E de repente Portugal virou rubro-negro, a final da Libertadores tornou-se o centro do mundo para o país desportivo, que passou ao lado da jornada da Taça, alimentado pela comunicação social que se mudou de armas e bagagens para o outro lado do Atlântico, numa febre de cobrir um acontecimento internacional ao minuto, que não se via desde o cortejo fúnebre de Ayrton Senna, já lá vão 25 anos.

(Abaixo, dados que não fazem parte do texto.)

Lemma rename_each_spec (files : list string) :
  forall tc : tree,
    NoDup files -> tc !! new = Some Dir ->
    (forall f, f ∈ files -> is_Some (tc !! (old ++ [f]))) ->
    (forall f r, f ∈ files -> tc !! (new ++ f :: r) = None) ->
    exists t',
      rename_each old new files tc = Some t' /\
      (forall g r, g ∈ files -> t' !! (new ++ g :: r) = tc !! (old ++ g :: r)) /\
      (forall g r, g ∈ files -> t' !! (old ++ g :: r) = None) /\
      (forall p,
         (forall g, g ∈ files ->
            ~ (new ++ [g]) `prefix_of` p /\ ~ (old ++ [g]) `prefix_of` p) ->
         t' !! p = tc !! p).
Proof.
  induction files as [|f rest IH]; intros tc Hnd Hnew Hex Hfree.
  { exists tc. split_and!; [done | | | done];
      intros g r H; by apply elem_of_nil in H. }
  apply NoDup_cons in Hnd as [Hf Hnd].
  assert (forall g, g ∈ rest -> f <> g) as Hne by (intros g Hg ->; done).
  assert (~ (old ++ [f]) `prefix_of` (new ++ [f])) as Hsd.
  { apply old_entry_not_under_new. by exists [f]. }
  assert (~ (new ++ [f]) `prefix_of` (old ++ [f])) as Hds.
  { apply new_entry_not_under_old. by exists [f]. }
  assert (forall r, tc !! ((new ++ [f]) ++ r) = None) as Hfree'.
  { intros r. rewrite <- (assoc_L (++)). apply Hfree. by left. }
  cbn [rename_each]. rewrite rename_moves; first last.
  { rewrite <- (app_nil_r (new ++ [f])). apply Hfree'. }
  { done. } { done. }
  { by rewrite dirname_snoc. }
  { apply Hex. by left. }
  { by destruct new. } { by destruct old. }
  set (tc' := moved (old ++ [f]) (new ++ [f]) tc).
  assert (forall p, ~ (old ++ [f]) `prefix_of` p -> ~ (new ++ [f]) `prefix_of` p ->
                    tc' !! p = tc !! p) as Hother.
  { intros p. by apply lookup_moved_other. }
  destruct (IH tc') as (t' & -> & H1 & H2 & H3).
  - done.
  - rewrite Hother; [done | |].
    + apply old_entry_not_under_new. done.
    + apply prefix_snoc_not.
  - intros g Hg. rewrite Hother; [apply Hex; by right | |].
    + rewrite <- (app_nil_r (old ++ [g])), <- (assoc_L (++)).
      apply other_entry. by apply Hne.
    + apply new_entry_not_under_old. by exists [g].
  - intros g r Hg. rewrite Hother; [apply Hfree; by right | |].
    + apply old_entry_not_under_new. by exists (g :: r).
    + apply other_entry. by apply Hne.
  - exists t'. split_and!; [done | | |].
    + intros g r Hg. apply elem_of_cons in Hg as [->|Hg].
      * rewrite H3.
        -- subst tc'. rewrite (app_cons_snoc new f r), (app_cons_snoc old f r).
           by apply lookup_moved_dst.
        -- intros g Hg. split.
           ++ apply other_entry. intros ->. by apply (Hne f).
           ++ apply old_entry_not_under_new. by exists (f :: r).
      * rewrite H1 by done. apply Hother.
        -- apply other_entry. by apply Hne.
        -- apply new_entry_not_under_old. by exists (g :: r).
    + intros g r Hg. apply elem_of_cons in Hg as [->|Hg]; [|by apply H2].
      rewrite H3.
      * subst tc'. rewrite (app_cons_snoc old f r).
        by apply lookup_moved_src.
      * intros g Hg. split.
        -- apply new_entry_not_under_old. by exists (f :: r).
        -- apply other_entry. intros ->. by apply (Hne f).
    + intros p Hp. rewrite H3.
      * apply Hother; apply Hp; by left.
      * intros g Hg. apply Hp. by right.
Qed.

End RenameEach.

(** Pruning goes no further up than a directory that has an entry off
    the way to [dir]. *)
Lemma deleteEmptyDirs_keeps (q0 : path) (name : string) :
  forall (dir : path) (t : tree),
    (forall q, q `prefix_of` dir -> t !! q = Some Dir) ->
    q0 `prefix_of` dir -> is_Some (t !! (q0 ++ [name])) ->
    ~ (q0 ++ [name]) `prefix_of` dir ->
    exists t',
      deleteEmptyDirs dir t = Some (Ok t') /\
      (forall p, ~ p `prefix_of` dir \/ p `prefix_of` q0 -> t' !! p = t !! p) /\
      (children dir t = [] -> t' !! dir = None).
Proof.
  apply (deleteEmptyDirs_ind
           (fun dir t res =>
              (forall q, q `prefix_of` dir -> t !! q = Some Dir) ->
              q0 `prefix_of` dir -> is_Some (t !! (q0 ++ [name])) ->
              ~ (q0 ++ [name]) `prefix_of` dir ->
              exists t',
                res = Some (Ok t') /\
                (forall p, ~ p `prefix_of` dir \/ p `prefix_of` q0 ->
                           t' !! p = t !! p) /\
                (children dir t = [] -> t' !! dir = None))).
  - intros dir t e Hrd Hchain _ _ _. unfold readdir in Hrd.
    by rewrite (Hchain dir) in Hrd.
  - intros dir t files Hrd Hlen _ _ _ _. exists t. split_and!; [done | done |].
    apply readdir_Ok in Hrd as [_ ->]. intros E. by rewrite E in Hlen.
  - intros dir t e Hrd Hrm Hchain Hq0 Hex Hoff. exfalso.
    apply readdir_Ok in Hrd as [Hd Hch]. symmetry in Hch.
    unfold rmdir in Hrm. rewrite Hd in Hrm.
    destruct (decide (dir = [])) as [->|_].
    + apply prefix_nil_inv in Hq0 as ->.
      pose proof (proj1 (children_nil [] t) Hch name) as Hn.
      rewrite Hn in Hex. by destruct Hex.
    + by destruct (decide (children dir t = [])).
  - intros dir t t' Hrd Hrm IH Hchain Hq0 Hex Hoff.
    apply readdir_Ok in Hrd as [Hd Hch]. symmetry in Hch.
    apply rmdir_Ok in Hrm as (_ & Hne & _ & ->).
    destruct (path_snoc dir Hne) as [last Edir].
    assert (q0 <> dir) as Hq0d.
    { intros ->. pose proof (proj1 (children_nil dir t) Hch name) as Hn.
      rewrite Hn in Hex. by destruct Hex. }
    assert (q0 `prefix_of` dirname dir) as Hq0'.
    { rewrite Edir in Hq0. apply prefix_snoc_inv' in Hq0 as [?|E]; [done|].
      by rewrite <- Edir in E. }
    assert (forall p, p `prefix_of` dirname dir -> p <> dir) as Hup.
    { intros p Hp ->. apply prefix_length in Hp.
      pose proof (dirname_length dir Hne). lia. }
    destruct IH as (t3 & E & Hsame & Hgone).
    + intros q Hq.
      rewrite lookup_delete_ne by (intros E; by apply (Hup q Hq)).
      apply Hchain. rewrite Edir. by apply prefix_app_r.
    + done.
    + rewrite lookup_delete_ne; [done|]. intros E. apply Hoff. by rewrite <- E.
    + intros H. apply Hoff. rewrite Edir. by apply prefix_app_r.
    + exists t3. split_and!; [done | |].
      * intros p Hp.
        assert (p <> dir) as Hpd.
        { destruct Hp as [Hp|Hp]; [by intros -> |].
          intros ->. apply Hq0d. by apply (anti_symm prefix). }
        rewrite Hsame, lookup_delete_ne; [done | by intros E' | ].
        destruct Hp as [Hp|Hp]; [left | by right].
        intros H. apply Hp. rewrite Edir. by apply prefix_app_r.
      * intros _. rewrite Hsame, lookup_delete_eq; [done|].
        left. intros H. by apply (Hup dir H).
Qed.

Lemma branching_point (old new : path) :
  ~ new `prefix_of` old ->
  exists q0 name,
    q0 `prefix_of` old /\ (q0 ++ [name]) `prefix_of` new /\
    ~ (q0 ++ [name]) `prefix_of` old.
Proof.
  induction new as [|x new IH] using rev_ind; intros H.
  { destruct H. apply prefix_nil. }
  destruct (decide (new `prefix_of` old)) as [Hn|Hn].
  - by exists new, x.
  - destruct (IH Hn) as (q0 & name & H1 & H2 & H3).
    exists q0, name. split_and!; [done | by apply prefix_app_r | done].
Qed.

(** When neither directory is inside the other, the way to the old
    directory consists of directories, no file is in the way of the new
    one, and no entry of the old directory has its name taken under the
    new one, [moveCacheFiles] moves the files and returns: everything
    below an entry of the old directory is found, as it was, at the same
    place below the new directory and no longer below the old one; the
    old directory is removed; the new directory and its ancestors are
    directories; and every path that is neither an ancestor of one of
    the two directories nor inside an entry that was moved or its new
    place is as before. *)
Theorem files_are_moved_to_the_new_directory
    (oldPathAbs newPathAbs : path) (t : tree) :
  ~ oldPathAbs `prefix_of` newPathAbs ->
  ~ newPathAbs `prefix_of` oldPathAbs ->
  (forall q, q `prefix_of` oldPathAbs -> t !! q = Some Dir) ->
  (forall q, q `prefix_of` newPathAbs -> t !! q <> Some File) ->
  (forall f r, is_Some (t !! (oldPathAbs ++ [f])) ->
               t !! (newPathAbs ++ f :: r) = None) ->
  exists t',
    moveFiles oldPathAbs newPathAbs t = Some t' /\
    (forall f r, is_Some (t !! (oldPathAbs ++ [f])) ->
       t' !! (newPathAbs ++ f :: r) = t !! (oldPathAbs ++ f :: r) /\
       t' !! (oldPathAbs ++ f :: r) = None) /\
    t' !! oldPathAbs = None /\
    (forall q, q `prefix_of` newPathAbs -> t' !! q = Some Dir) /\
    (forall p,
       ~ p `prefix_of` oldPathAbs -> ~ p `prefix_of` newPathAbs ->
       (forall f, is_Some (t !! (oldPathAbs ++ [f])) ->
          ~ (oldPathAbs ++ [f]) `prefix_of` p /\
          ~ (newPathAbs ++ [f]) `prefix_of` p) ->
       t' !! p = t !! p).
Proof.
  set (old := oldPathAbs). set (new := newPathAbs).
  intros Hon Hno Hchain Hway Hfree. unfold moveFiles.
  destruct (mkdir_recursive new t) as [t1|] eqn:Emk.
  2:{ exfalso. unfold mkdir_recursive in Emk.
      destruct (decide (Exists _ _)) as [Hex|]; [|done].
      apply Exists_exists in Hex as (q & Hq & Hf).
      apply elem_of_prefixes in Hq. by apply (Hway q). }
  apply mkdir_recursive_Some in Emk as [_ Ht1].
  assert (forall p, ~ p `prefix_of` new -> t1 !! p = t !! p) as Ht1'.
  { intros p Hp. rewrite Ht1. by destruct (decide (p `prefix_of` new)). }
  assert (forall q, q `prefix_of` new -> t1 !! q = Some Dir) as Ht1new.
  { intros q Hq. rewrite Ht1. by destruct (decide (q `prefix_of` new)). }
  assert (forall f r, ~ (old ++ f :: r) `prefix_of` new) as Hold_new.
  { intros f r H. apply Hon. by eapply prefix_app_l. }
  assert (forall f r, ~ (new ++ f :: r) `prefix_of` old) as Hnew_old.
  { intros f r H. apply Hno. by eapply prefix_app_l. }
  assert (forall (a : path) f r, ~ (a ++ f :: r) `prefix_of` a) as Hlonger.
  { intros a f r H. apply prefix_length in H.
    rewrite length_app in H. cbn [length] in H. lia. }
  assert (t1 !! old = Some Dir) as Hold.
  { rewrite Ht1' by done. apply Hchain. done. }
  assert (readdir old t1 = Ok (children old t1)) as -> by by apply readdir_Ok.
  assert (forall f, f ∈ children old t1 <-> is_Some (t !! (old ++ [f]))) as Hfiles.
  { intros f. rewrite elem_of_children, Ht1'; [done | apply Hold_new]. }
  destruct (rename_each_spec old new Hon Hno (children old t1) t1)
    as (t2 & -> & H1 & H2 & H3).
  { apply children_NoDup. }
  { by apply Ht1new. }
  { intros f Hf. by apply elem_of_children. }
  { intros f r Hf. rewrite Ht1' by apply Hlonger.
    apply Hfree. by apply Hfiles. }
  assert (forall p,
            (forall f, is_Some (t !! (old ++ [f])) ->
                       ~ (old ++ [f]) `prefix_of` p /\ ~ (new ++ [f]) `prefix_of` p) ->
            t2 !! p = t1 !! p) as H3'.
  { intros p Hp. apply H3. intros g Hg. apply Hfiles in Hg.
    destruct (Hp g Hg). done. }
  assert (forall q, q `prefix_of` old -> t2 !! q = t1 !! q) as Hup_old.
  { intros q Hq. apply H3'. intros f _. split.
    - intros H. apply (Hlonger old f []). by etransitivity.
    - intros H. apply (Hnew_old f []). by etransitivity. }
  assert (forall q, q `prefix_of` new -> t2 !! q = Some Dir) as Hup_new.
  { intros q Hq. rewrite H3'; [by apply Ht1new|]. intros f _. split.
    - intros H. apply (Hold_new f []). by etransitivity.
    - intros H. apply (Hlonger new f []). by etransitivity. }
  destruct (branching_point old new Hno) as (q0 & name & Hq0 & Hq0n & Hq0o).
  destruct (deleteEmptyDirs_keeps q0 name old t2) as (t3 & -> & Hsame & Hgone).
  { intros q Hq. rewrite Hup_old by done.
    destruct (decide (q `prefix_of` new)); [by apply Ht1new|].
    rewrite Ht1' by done. by apply Hchain. }
  { done. }
  { rewrite Hup_new; [eauto | done]. }
  { done. }
  assert (children old t2 = []) as Hempty.
  { apply children_nil. intros name'.
    destruct (decide (name' ∈ children old t1)) as [Hin|Hout].
    - by apply (H2 name' []).
    - rewrite H3.
      + apply eq_None_not_Some. intros H. by apply Hout, elem_of_children.
      + intros g Hg. split.
        * apply (new_entry_not_under_old old new Hon Hno). by exists [name'].
        * rewrite <- (app_nil_r (old ++ [name'])), <- (assoc_L (++)).
          apply other_entry. by intros ->. }
  exists t3. split_and!.
  - done.
  - intros f r Hf. pose proof (proj2 (Hfiles f) Hf) as Hin. split.
    + rewrite Hsame by (left; apply Hnew_old).
      rewrite H1 by done. apply Ht1', Hold_new.
    + rewrite Hsame by (left; apply Hlonger). by apply H2.
  - by apply Hgone.
  - intros q Hq. rewrite Hsame, Hup_new; [done | done |].
    destruct (decide (q `prefix_of` old)) as [Hqo|]; [right | by left].
    destruct (prefix_weak_total _ _ _ Hq Hq0n) as [H|H].
    + apply prefix_snoc_inv' in H as [?| ->]; done.
    + destruct Hq0o. by etransitivity.
  - intros p Hpo Hpn Hp. rewrite Hsame by (by left).
    rewrite H3' by done. by apply Ht1'.
Qed.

No centro da ação, um nome, Jorge Jesus, português, nascido há 65 anos na Amadora, que foi capaz de transformar-se não só num treinador de excelência, mas também numa personagem incontornável nos dias que correm. Quando partiu para a aventura no Rio de Janeiro, percebeu-se imediatamente que o desfecho desta nunca conheceria meio termo, ou havia de correr muito bem ou muito mal.  E, independentemente dos méritos do treinador português, o que acabou por ser um conto de fadas poderia ter sido um filme de terror, não tivesse o Flamengo eliminado, de virada, o Emelec. Ora, como não correu muito mal, só podia correr muito bem, e o que se viu no sábado em Lima, um remake do Bayern-Manchester United de 1999, em Barcelona, mostra como nada, nem ninguém, no futebol, pode ser tomado por garantido. Mas não nos dispersemos e regressemos à atenção dispensada em Portugal à saga do Flamengo. O triunfo, deste calibre, de um português no futebol brasileiro é a vingança servida a frio de anos a fio a dizerem que jogávamos de tamancos e com bola quadrada (sem esquecer 1966...); é a suprema ironia, depois de todas as piadas contadas sobre o Manuel e o Joaquim nos últimos cem anos; é um banho de humildade dado a quem sempre se mostrou renitente a abrir-se a conhecimento vindo de fora. Mas é também outras coisas, desde a proximidade que sentimos em relação ao Brasil, à afetividade com que partilhamos a alegria de milhares e milhares de brasileiros que acolhemos, hoje em dia, no nosso País. A vitória do Flamengo na Libertadores, fosse quem fosse o treinador, sempre seria um motivo de satisfação para os portugueses. Com a introdução do fator-Jesus, passou a ser causa de júbilo, traduzido nas audiências altíssimas e na celebração, de norte a sul, da vitória de um treinador como não há (nem houve) outro igual, com defeitos e virtudes mas sempre genuinamente genuíno.